DATA FOR THIS TASK below:

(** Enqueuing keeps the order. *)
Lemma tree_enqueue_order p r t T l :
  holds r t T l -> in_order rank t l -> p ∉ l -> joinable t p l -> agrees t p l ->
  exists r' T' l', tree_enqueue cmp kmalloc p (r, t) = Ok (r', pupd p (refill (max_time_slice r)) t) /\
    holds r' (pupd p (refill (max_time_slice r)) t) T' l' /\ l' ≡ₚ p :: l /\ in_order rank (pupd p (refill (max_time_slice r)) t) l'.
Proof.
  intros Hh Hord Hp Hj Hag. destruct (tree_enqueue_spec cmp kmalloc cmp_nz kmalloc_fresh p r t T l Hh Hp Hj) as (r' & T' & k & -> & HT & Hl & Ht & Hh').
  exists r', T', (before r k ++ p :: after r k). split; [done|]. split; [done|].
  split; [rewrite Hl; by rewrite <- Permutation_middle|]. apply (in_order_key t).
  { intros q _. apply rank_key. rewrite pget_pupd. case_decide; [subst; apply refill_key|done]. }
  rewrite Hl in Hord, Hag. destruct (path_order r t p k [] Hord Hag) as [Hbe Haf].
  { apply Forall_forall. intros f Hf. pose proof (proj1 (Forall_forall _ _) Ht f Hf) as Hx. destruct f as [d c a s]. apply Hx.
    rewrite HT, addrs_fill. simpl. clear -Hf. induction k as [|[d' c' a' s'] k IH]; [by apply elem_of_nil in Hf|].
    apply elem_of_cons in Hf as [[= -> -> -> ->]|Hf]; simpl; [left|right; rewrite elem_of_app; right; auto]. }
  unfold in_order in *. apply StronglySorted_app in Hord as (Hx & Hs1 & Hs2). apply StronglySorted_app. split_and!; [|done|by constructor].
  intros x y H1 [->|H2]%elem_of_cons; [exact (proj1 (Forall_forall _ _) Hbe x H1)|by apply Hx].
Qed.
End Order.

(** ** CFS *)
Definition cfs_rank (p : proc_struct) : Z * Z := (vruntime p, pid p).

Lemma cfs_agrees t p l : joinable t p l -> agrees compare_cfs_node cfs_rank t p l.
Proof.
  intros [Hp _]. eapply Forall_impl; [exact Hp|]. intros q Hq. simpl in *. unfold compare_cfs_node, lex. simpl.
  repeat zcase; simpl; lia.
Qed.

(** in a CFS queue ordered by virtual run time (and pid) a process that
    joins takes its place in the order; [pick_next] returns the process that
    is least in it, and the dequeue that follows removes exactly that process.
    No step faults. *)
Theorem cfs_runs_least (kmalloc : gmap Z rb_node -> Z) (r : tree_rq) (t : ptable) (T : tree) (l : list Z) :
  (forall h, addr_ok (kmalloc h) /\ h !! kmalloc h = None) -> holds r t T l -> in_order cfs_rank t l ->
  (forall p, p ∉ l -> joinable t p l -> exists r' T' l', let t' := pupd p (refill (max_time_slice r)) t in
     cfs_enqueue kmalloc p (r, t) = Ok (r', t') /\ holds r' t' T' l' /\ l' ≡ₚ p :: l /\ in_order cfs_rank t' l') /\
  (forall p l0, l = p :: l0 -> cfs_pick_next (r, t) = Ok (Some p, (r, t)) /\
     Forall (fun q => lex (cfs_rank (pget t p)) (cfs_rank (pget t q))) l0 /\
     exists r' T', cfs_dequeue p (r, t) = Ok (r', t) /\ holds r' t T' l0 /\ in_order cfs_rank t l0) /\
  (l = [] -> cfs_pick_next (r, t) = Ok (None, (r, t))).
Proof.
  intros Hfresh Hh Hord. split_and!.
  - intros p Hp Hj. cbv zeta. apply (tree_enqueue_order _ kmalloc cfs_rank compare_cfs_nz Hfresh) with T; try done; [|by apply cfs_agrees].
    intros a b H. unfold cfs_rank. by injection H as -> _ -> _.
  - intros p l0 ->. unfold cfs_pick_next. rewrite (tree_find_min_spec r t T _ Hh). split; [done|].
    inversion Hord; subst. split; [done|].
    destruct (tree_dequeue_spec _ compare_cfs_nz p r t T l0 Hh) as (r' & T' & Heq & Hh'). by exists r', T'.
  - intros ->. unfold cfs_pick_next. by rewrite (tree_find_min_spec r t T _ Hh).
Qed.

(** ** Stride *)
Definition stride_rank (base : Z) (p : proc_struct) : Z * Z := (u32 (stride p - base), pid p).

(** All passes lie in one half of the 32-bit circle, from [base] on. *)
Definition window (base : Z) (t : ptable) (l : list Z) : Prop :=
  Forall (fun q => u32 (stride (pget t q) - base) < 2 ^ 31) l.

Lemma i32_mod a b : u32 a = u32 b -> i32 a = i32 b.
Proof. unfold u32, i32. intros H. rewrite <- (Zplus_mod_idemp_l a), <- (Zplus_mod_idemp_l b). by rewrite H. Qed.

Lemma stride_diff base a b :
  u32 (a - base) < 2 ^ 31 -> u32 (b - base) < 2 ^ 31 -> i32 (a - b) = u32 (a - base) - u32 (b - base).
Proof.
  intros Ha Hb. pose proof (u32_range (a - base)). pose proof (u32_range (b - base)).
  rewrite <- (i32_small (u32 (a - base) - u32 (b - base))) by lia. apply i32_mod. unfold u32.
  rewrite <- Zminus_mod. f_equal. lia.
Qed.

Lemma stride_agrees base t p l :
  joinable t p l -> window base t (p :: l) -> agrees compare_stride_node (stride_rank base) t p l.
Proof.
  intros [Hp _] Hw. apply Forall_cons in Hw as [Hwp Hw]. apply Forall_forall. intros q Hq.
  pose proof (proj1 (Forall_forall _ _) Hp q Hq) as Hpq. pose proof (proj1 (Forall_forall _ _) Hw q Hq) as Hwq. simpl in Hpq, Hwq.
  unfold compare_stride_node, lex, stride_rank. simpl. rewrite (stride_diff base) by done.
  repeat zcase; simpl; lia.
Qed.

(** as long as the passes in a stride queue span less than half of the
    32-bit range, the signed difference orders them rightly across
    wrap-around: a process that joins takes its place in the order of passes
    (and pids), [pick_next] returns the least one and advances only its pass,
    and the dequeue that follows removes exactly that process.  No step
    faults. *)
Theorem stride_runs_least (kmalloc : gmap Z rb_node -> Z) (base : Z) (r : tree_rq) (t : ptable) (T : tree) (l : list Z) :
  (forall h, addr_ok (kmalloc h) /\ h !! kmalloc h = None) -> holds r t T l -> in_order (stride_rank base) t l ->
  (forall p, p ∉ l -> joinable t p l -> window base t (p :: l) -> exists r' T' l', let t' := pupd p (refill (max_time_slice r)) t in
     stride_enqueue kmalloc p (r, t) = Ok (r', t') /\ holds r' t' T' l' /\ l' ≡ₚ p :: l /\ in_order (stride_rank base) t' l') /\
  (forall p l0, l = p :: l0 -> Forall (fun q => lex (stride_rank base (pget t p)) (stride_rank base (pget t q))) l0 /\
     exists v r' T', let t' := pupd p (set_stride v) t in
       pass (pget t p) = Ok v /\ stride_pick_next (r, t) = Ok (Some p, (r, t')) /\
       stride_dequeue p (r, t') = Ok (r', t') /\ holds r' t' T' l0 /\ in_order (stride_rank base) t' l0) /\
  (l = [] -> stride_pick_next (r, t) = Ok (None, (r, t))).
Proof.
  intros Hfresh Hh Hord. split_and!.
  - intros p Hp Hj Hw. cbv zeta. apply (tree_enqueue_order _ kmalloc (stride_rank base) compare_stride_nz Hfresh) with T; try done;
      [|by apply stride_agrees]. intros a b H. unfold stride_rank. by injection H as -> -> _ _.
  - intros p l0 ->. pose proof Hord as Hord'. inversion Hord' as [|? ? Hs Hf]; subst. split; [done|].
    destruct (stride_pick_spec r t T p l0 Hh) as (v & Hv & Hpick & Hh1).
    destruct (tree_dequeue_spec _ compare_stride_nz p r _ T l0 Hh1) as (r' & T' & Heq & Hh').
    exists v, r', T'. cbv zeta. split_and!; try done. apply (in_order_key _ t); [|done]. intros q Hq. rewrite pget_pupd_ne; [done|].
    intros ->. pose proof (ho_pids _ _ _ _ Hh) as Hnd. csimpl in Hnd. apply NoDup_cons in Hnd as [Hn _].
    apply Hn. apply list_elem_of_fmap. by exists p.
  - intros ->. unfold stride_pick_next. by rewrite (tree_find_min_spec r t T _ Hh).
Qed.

End of DATA FOR THIS TASK.
DATA FOR THIS TASK below:

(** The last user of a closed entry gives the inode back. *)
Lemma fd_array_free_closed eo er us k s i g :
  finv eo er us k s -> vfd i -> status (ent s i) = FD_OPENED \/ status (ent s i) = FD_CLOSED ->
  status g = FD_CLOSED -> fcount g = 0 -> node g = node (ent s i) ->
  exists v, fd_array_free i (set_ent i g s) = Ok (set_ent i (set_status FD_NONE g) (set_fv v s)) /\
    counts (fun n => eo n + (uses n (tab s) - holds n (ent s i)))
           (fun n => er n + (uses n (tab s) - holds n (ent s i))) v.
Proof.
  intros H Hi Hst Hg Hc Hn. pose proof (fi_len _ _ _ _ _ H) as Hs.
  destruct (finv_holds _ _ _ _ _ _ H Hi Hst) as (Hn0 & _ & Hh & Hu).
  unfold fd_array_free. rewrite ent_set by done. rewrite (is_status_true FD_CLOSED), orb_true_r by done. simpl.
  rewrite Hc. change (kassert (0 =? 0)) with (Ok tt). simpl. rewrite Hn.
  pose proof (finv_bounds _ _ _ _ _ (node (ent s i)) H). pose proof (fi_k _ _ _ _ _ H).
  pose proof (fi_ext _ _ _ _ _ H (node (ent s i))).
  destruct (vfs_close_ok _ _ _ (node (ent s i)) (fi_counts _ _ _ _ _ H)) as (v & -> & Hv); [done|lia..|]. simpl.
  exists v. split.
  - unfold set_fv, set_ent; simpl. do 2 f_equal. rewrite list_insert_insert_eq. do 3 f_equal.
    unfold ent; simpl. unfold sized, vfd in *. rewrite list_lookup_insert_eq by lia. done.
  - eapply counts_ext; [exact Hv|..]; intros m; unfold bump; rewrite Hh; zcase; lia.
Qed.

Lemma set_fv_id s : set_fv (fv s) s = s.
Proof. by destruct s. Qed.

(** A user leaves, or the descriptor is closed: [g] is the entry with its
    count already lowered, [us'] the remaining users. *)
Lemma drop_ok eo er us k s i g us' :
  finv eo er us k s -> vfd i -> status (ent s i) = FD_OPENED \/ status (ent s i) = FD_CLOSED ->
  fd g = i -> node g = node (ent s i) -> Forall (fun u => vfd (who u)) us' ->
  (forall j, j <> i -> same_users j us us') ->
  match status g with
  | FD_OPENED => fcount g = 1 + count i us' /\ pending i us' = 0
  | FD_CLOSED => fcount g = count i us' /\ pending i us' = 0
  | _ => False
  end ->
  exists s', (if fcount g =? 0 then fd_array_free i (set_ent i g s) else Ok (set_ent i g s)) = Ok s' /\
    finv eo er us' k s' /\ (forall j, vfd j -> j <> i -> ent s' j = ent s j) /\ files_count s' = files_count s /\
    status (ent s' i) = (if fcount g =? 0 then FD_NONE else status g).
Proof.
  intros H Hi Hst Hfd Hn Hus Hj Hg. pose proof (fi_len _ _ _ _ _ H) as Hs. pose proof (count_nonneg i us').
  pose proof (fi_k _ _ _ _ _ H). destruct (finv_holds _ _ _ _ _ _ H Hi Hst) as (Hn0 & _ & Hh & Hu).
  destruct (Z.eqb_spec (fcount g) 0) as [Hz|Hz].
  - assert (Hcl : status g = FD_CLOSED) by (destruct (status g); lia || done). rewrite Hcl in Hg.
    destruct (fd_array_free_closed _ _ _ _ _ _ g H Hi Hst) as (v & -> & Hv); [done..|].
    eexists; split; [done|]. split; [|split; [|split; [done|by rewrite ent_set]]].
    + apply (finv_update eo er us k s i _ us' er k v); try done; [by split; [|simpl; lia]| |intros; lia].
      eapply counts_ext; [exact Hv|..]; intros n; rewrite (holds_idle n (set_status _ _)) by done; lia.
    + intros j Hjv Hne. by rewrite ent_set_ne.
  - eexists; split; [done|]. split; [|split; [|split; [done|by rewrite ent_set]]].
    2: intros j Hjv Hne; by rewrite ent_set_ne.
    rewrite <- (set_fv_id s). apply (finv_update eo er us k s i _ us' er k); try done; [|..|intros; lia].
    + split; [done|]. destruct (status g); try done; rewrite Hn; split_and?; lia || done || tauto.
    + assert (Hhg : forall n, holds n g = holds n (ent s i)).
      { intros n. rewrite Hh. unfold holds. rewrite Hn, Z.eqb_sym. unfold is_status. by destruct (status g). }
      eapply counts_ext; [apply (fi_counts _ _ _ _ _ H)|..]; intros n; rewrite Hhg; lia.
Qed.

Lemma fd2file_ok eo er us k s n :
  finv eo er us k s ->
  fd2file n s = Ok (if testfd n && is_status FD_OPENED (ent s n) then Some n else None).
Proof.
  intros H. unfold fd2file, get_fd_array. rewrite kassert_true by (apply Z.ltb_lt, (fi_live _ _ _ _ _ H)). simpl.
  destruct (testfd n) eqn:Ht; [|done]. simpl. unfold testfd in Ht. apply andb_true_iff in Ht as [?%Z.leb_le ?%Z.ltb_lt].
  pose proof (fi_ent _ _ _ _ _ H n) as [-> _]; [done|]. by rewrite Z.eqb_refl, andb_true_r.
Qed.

End of DATA FOR THIS TASK.

§ **TASK**
From the material above, gather all lines that include the string "follows" and copy them.

§ **EXERCISE RESULT**
    is least in it, and the dequeue that follows removes exactly that process.
    and the dequeue that follows removes exactly that process.  No step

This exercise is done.